_How to complete this task_: In the listing below, the lines starting with the line with "pan panic Q." and going on through the line with "ErrorKind A) (k" are to be reproduced exactly, and only those.

_Study material_:
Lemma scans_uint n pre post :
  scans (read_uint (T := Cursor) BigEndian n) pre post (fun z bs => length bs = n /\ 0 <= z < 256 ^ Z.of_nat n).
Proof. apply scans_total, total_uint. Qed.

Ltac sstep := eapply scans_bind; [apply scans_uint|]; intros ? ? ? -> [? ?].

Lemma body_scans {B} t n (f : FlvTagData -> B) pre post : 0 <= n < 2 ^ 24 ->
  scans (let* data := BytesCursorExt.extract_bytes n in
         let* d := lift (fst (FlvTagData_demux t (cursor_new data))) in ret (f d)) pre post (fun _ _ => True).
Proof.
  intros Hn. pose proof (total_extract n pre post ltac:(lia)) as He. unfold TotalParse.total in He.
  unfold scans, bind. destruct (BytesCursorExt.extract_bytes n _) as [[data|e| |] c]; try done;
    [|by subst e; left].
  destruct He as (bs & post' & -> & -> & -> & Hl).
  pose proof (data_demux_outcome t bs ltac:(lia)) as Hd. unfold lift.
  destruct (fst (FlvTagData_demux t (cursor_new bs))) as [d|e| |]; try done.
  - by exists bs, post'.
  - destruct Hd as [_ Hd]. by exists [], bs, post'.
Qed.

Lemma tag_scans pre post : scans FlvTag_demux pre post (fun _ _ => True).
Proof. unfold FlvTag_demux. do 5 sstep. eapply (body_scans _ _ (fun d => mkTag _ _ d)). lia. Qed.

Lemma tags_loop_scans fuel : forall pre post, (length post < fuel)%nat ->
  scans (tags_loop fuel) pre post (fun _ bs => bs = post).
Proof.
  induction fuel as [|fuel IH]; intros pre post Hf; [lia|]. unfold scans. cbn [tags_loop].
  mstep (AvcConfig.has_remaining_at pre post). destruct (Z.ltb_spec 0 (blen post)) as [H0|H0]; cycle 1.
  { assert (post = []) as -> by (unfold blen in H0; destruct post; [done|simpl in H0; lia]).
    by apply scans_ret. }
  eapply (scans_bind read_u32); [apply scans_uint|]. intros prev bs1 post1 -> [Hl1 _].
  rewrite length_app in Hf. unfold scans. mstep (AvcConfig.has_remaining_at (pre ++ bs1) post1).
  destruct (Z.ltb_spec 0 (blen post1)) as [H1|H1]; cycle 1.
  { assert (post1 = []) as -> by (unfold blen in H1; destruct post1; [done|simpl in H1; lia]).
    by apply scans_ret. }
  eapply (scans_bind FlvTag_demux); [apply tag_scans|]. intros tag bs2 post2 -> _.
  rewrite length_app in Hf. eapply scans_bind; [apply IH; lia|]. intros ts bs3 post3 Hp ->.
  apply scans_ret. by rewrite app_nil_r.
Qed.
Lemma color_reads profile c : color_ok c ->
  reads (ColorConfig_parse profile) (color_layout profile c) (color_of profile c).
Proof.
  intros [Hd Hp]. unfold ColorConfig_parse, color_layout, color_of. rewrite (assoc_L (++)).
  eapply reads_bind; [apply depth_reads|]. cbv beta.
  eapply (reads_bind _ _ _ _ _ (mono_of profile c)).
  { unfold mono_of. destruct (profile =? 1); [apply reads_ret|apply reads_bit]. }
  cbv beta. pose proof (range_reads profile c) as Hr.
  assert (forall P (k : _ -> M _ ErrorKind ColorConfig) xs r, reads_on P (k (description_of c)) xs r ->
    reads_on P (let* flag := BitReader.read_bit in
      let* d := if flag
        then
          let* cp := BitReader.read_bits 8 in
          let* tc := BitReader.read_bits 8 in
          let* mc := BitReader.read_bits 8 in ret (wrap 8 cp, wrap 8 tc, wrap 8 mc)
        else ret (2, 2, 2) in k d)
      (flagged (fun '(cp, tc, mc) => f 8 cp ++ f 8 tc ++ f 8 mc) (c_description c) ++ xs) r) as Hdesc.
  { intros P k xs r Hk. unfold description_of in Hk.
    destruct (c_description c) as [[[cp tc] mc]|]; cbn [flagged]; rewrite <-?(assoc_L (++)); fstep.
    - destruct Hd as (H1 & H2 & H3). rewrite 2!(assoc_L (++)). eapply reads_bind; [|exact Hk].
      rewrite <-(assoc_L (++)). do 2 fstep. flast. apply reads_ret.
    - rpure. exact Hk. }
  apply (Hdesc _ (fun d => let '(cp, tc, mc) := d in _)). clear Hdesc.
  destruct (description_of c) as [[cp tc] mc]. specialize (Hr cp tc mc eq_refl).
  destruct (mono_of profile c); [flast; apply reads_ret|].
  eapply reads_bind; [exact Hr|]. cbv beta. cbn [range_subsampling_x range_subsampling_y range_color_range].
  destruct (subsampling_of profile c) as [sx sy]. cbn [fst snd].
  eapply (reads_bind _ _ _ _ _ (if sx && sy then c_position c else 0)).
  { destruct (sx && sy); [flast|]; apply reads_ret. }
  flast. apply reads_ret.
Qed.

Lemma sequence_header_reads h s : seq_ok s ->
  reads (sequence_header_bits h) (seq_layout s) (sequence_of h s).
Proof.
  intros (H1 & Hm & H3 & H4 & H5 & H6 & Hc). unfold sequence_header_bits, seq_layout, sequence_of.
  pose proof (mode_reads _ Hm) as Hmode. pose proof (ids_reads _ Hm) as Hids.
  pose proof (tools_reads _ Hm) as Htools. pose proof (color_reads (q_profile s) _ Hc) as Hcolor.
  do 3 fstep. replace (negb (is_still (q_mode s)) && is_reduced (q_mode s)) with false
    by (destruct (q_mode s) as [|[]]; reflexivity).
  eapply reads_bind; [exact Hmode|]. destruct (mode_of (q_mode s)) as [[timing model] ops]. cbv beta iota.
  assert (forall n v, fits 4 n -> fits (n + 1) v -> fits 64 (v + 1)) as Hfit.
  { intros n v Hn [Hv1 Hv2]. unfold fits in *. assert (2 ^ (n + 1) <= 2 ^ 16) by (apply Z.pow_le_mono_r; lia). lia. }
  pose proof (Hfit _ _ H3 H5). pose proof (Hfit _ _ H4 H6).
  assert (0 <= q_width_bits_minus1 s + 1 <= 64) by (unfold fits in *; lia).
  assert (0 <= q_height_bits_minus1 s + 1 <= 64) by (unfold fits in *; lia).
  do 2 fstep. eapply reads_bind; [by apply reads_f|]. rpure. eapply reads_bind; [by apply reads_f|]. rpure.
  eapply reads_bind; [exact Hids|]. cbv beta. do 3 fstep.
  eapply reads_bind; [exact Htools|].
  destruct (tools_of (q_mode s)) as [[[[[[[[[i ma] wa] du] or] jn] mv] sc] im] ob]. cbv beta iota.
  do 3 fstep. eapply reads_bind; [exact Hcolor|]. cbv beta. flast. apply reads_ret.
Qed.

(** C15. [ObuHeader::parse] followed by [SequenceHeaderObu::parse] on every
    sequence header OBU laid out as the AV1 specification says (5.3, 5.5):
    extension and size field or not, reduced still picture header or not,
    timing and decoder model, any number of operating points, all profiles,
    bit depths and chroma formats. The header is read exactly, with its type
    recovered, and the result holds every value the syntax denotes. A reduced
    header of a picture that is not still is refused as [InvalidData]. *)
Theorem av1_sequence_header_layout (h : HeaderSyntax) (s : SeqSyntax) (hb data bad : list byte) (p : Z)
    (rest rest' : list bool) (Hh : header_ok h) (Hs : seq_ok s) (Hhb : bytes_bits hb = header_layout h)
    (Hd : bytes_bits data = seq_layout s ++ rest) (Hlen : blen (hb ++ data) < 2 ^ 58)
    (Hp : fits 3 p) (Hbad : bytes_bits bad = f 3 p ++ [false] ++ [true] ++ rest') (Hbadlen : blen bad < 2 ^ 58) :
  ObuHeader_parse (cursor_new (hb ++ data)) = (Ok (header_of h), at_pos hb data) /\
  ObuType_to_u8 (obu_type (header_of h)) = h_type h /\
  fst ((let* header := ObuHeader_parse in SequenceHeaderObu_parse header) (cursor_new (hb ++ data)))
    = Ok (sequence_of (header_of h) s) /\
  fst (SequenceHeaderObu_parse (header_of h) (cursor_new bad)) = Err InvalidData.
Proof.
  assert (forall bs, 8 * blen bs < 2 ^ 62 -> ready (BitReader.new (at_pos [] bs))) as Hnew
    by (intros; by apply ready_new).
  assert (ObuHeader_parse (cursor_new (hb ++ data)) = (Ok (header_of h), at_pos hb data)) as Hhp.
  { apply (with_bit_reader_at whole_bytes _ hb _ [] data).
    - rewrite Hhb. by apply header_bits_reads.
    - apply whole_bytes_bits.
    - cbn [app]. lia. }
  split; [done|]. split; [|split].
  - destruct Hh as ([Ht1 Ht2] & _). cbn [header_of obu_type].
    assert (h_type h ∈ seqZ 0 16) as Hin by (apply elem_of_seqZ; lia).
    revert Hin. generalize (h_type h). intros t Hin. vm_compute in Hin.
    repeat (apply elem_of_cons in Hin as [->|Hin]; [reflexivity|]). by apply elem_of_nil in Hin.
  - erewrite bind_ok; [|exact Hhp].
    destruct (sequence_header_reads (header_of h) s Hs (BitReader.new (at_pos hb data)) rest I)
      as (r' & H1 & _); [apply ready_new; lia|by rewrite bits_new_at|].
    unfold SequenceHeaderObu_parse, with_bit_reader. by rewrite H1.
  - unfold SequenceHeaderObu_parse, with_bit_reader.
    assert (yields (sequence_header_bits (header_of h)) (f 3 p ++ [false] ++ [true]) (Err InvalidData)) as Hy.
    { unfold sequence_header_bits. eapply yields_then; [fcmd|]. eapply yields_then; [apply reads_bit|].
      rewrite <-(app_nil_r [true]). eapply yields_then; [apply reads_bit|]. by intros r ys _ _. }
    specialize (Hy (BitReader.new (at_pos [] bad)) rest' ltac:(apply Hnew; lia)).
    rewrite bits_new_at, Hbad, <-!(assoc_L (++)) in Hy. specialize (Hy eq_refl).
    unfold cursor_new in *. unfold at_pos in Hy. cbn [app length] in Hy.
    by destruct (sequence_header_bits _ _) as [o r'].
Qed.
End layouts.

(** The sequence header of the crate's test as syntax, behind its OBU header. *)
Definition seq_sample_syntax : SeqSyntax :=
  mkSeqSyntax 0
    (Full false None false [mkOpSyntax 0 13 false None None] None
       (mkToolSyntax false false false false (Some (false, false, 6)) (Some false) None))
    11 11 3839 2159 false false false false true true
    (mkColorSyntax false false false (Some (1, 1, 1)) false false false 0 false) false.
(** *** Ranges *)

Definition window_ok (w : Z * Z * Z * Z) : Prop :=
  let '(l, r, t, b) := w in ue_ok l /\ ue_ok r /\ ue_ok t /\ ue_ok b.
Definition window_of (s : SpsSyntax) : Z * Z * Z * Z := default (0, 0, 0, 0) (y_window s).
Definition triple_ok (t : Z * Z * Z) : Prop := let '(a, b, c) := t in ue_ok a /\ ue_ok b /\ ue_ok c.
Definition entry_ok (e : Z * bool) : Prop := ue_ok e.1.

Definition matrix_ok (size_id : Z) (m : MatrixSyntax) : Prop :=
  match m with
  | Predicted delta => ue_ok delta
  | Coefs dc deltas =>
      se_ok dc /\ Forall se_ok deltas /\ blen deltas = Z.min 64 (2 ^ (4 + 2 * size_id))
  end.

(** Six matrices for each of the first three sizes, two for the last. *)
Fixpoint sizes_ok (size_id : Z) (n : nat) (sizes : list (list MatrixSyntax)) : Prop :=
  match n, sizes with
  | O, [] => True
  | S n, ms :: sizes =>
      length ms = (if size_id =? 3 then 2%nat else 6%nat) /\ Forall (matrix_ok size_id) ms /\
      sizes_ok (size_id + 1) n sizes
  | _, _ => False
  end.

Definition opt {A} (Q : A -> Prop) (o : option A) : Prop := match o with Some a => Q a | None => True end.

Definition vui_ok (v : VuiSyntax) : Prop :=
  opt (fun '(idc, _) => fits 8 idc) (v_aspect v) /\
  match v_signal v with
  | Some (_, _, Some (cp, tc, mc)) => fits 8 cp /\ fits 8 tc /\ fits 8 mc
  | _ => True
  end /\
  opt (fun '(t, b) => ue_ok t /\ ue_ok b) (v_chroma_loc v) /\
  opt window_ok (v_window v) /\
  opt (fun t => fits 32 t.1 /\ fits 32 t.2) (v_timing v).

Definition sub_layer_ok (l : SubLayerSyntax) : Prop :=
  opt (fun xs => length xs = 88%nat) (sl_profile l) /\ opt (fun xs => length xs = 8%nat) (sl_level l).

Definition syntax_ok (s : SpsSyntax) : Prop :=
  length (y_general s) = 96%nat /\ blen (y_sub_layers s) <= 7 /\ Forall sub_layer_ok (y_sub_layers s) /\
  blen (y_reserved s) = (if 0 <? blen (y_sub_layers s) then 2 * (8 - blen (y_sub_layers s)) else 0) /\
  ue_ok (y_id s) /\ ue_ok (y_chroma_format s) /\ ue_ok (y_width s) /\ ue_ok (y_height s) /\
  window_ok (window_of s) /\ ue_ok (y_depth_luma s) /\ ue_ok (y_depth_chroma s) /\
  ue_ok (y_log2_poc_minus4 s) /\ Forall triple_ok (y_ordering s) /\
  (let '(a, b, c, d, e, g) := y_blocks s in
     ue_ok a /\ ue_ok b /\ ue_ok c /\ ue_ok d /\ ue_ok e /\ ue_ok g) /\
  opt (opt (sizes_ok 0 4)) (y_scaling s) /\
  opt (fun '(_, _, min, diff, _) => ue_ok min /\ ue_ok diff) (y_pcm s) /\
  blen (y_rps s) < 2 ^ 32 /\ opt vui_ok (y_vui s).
...
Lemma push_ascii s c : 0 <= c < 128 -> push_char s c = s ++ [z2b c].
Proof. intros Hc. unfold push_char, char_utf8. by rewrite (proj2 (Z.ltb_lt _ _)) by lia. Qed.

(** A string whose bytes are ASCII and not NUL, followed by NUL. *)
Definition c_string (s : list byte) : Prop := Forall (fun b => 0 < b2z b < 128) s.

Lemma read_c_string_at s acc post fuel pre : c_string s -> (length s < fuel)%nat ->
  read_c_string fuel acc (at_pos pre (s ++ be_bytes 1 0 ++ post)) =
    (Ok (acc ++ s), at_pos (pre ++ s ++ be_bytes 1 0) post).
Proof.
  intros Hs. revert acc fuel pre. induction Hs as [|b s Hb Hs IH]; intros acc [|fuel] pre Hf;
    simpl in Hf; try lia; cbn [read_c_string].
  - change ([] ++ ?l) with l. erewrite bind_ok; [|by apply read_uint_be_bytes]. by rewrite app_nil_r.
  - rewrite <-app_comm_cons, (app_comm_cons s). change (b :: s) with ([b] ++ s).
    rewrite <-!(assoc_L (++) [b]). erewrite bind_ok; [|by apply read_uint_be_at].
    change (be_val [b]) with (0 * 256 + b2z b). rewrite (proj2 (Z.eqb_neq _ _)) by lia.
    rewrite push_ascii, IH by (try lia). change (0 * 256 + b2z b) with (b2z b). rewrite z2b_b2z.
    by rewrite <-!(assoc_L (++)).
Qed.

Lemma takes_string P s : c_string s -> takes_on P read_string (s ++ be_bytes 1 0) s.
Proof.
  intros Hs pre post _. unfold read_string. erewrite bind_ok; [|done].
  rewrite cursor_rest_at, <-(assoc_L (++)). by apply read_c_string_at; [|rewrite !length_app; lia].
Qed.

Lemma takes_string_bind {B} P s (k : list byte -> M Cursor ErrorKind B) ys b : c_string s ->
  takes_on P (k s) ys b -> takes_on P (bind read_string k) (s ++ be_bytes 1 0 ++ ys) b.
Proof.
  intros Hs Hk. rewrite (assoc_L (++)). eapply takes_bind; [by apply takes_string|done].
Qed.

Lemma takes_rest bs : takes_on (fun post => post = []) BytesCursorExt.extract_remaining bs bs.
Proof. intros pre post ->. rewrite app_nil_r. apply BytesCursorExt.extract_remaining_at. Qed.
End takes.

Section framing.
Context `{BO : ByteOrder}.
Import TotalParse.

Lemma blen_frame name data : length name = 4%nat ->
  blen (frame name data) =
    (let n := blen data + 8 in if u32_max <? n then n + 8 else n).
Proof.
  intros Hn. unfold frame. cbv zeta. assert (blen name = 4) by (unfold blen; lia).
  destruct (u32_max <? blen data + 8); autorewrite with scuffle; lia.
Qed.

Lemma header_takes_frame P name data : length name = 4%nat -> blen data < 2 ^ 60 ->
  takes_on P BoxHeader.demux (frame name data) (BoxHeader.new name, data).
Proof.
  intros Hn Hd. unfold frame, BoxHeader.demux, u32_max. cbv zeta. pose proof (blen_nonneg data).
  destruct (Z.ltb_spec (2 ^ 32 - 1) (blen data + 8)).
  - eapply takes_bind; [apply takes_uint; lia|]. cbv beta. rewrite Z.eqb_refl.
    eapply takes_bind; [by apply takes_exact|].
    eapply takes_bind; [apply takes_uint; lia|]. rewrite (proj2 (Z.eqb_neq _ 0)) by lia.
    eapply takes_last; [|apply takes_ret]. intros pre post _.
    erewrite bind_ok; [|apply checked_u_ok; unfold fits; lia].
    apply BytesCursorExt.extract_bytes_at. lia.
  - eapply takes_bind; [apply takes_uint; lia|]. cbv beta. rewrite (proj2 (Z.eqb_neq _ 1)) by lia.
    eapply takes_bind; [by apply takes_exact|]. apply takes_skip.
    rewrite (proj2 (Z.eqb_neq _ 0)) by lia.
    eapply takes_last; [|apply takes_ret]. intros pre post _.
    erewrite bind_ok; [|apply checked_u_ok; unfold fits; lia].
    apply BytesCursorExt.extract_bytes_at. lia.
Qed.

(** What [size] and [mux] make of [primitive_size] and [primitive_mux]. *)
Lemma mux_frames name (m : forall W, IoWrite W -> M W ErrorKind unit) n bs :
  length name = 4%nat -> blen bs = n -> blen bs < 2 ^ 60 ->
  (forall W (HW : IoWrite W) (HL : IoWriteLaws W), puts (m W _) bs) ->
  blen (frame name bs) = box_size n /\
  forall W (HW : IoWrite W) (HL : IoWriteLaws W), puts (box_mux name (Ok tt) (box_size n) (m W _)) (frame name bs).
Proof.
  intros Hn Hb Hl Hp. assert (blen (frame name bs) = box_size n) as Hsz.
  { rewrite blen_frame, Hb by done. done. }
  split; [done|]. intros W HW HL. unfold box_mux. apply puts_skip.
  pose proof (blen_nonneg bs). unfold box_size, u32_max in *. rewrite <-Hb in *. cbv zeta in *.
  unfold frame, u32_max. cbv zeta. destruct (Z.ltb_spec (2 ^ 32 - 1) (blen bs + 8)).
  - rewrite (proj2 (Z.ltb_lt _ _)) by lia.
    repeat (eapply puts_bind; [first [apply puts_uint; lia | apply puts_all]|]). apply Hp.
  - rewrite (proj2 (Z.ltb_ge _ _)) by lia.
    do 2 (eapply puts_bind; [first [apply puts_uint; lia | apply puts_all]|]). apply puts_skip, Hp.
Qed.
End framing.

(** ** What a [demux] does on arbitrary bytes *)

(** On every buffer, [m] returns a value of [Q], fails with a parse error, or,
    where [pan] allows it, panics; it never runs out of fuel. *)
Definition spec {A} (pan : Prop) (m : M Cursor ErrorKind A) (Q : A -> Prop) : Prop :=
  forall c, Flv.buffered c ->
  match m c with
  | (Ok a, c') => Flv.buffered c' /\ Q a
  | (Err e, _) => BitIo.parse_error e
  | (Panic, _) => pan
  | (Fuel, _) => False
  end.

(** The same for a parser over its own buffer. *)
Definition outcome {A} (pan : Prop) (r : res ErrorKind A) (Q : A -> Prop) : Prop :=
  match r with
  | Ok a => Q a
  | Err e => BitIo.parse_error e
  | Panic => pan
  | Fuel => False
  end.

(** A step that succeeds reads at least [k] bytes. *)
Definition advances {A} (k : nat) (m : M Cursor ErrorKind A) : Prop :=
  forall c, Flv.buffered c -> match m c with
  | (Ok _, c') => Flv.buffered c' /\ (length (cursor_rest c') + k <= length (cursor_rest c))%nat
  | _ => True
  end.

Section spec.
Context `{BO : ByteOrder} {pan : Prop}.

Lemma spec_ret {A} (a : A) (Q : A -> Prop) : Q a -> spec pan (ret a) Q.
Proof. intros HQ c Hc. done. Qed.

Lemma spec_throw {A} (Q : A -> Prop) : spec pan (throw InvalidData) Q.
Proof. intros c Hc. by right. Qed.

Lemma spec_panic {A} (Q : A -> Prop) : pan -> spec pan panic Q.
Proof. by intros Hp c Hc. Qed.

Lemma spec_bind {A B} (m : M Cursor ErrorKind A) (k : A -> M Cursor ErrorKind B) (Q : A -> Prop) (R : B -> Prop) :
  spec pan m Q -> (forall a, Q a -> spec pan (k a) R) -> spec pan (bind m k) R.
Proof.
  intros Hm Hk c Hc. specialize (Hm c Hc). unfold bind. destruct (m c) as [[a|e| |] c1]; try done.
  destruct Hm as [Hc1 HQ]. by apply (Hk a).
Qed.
* * *
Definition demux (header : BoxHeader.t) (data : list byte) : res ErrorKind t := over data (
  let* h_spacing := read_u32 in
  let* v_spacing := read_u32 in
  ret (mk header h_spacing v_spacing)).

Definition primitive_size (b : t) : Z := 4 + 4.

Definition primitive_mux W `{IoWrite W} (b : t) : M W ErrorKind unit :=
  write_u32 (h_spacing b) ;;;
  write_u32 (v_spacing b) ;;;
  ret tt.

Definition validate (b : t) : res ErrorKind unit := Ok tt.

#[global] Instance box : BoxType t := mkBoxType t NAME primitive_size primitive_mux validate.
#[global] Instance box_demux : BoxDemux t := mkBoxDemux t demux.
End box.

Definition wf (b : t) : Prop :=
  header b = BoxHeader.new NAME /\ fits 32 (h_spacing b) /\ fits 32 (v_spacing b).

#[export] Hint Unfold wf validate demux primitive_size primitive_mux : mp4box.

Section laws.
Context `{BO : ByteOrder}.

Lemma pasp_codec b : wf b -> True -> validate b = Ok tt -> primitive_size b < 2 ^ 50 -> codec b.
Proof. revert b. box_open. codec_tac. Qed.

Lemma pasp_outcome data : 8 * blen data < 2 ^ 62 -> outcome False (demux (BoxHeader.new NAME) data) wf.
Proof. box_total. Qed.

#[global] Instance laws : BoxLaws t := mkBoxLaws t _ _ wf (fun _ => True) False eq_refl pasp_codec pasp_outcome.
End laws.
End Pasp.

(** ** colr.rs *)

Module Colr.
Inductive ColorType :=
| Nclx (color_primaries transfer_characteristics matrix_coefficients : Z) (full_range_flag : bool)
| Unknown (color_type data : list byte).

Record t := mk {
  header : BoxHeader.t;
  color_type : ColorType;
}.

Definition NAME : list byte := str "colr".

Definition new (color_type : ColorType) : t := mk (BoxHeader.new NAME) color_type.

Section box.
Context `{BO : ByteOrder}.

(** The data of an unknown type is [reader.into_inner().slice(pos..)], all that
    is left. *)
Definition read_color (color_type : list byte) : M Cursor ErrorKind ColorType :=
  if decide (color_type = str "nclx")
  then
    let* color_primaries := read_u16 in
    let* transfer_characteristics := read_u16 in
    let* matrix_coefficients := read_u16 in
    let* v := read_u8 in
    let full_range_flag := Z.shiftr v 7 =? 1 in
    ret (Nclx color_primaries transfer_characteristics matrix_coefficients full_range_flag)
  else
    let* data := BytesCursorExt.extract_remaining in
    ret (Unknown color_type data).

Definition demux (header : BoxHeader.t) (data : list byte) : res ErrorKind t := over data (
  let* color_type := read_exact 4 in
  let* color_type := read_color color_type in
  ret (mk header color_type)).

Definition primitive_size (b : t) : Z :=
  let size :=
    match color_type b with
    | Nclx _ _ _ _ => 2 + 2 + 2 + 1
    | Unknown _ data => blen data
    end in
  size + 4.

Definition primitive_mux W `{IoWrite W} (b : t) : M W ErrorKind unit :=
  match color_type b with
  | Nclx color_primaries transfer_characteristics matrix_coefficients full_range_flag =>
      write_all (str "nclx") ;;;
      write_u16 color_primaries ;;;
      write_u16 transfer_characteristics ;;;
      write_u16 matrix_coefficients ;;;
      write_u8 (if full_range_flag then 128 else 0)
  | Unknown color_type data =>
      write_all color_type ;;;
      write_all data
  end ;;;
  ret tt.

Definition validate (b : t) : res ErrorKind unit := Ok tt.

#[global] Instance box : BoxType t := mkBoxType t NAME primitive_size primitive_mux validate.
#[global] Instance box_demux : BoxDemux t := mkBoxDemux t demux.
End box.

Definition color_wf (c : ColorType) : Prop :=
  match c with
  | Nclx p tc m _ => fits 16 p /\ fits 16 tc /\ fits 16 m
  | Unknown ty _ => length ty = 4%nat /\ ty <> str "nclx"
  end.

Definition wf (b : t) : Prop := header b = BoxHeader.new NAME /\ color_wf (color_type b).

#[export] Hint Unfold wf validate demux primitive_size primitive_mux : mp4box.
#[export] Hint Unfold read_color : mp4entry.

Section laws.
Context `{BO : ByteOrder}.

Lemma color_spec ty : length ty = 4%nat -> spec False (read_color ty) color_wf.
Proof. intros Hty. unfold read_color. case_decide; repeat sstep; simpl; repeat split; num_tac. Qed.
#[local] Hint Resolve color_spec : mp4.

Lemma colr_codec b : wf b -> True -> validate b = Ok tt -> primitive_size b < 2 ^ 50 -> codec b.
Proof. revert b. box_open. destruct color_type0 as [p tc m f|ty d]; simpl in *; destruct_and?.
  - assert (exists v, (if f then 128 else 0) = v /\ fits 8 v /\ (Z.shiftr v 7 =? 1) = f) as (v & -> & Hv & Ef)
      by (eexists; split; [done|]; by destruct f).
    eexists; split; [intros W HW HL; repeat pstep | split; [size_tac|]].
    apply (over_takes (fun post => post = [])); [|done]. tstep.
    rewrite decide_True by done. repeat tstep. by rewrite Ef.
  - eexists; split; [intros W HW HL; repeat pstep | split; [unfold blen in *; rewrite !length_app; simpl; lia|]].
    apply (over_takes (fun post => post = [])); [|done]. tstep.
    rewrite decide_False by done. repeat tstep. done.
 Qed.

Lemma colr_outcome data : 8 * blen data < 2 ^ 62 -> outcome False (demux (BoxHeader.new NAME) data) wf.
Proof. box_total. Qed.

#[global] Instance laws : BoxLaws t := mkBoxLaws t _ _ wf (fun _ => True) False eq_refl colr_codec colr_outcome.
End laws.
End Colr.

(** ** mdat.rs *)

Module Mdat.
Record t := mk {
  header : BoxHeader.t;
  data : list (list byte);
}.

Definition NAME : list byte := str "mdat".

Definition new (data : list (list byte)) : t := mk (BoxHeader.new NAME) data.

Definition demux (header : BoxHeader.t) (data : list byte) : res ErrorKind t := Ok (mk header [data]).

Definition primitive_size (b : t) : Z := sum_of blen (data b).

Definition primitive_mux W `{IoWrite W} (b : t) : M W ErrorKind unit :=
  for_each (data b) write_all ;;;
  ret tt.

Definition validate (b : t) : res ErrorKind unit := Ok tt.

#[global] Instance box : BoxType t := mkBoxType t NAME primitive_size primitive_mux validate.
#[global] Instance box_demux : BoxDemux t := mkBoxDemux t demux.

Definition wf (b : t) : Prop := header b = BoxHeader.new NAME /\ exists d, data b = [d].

_Solved exercise_:
Lemma spec_panic {A} (Q : A -> Prop) : pan -> spec pan panic Q.
Proof. by intros Hp c Hc. Qed.

Lemma spec_bind {A B} (m : M Cursor ErrorKind A) (k : A -> M Cursor ErrorKind B) (Q : A -> Prop) (R : B -> Prop) :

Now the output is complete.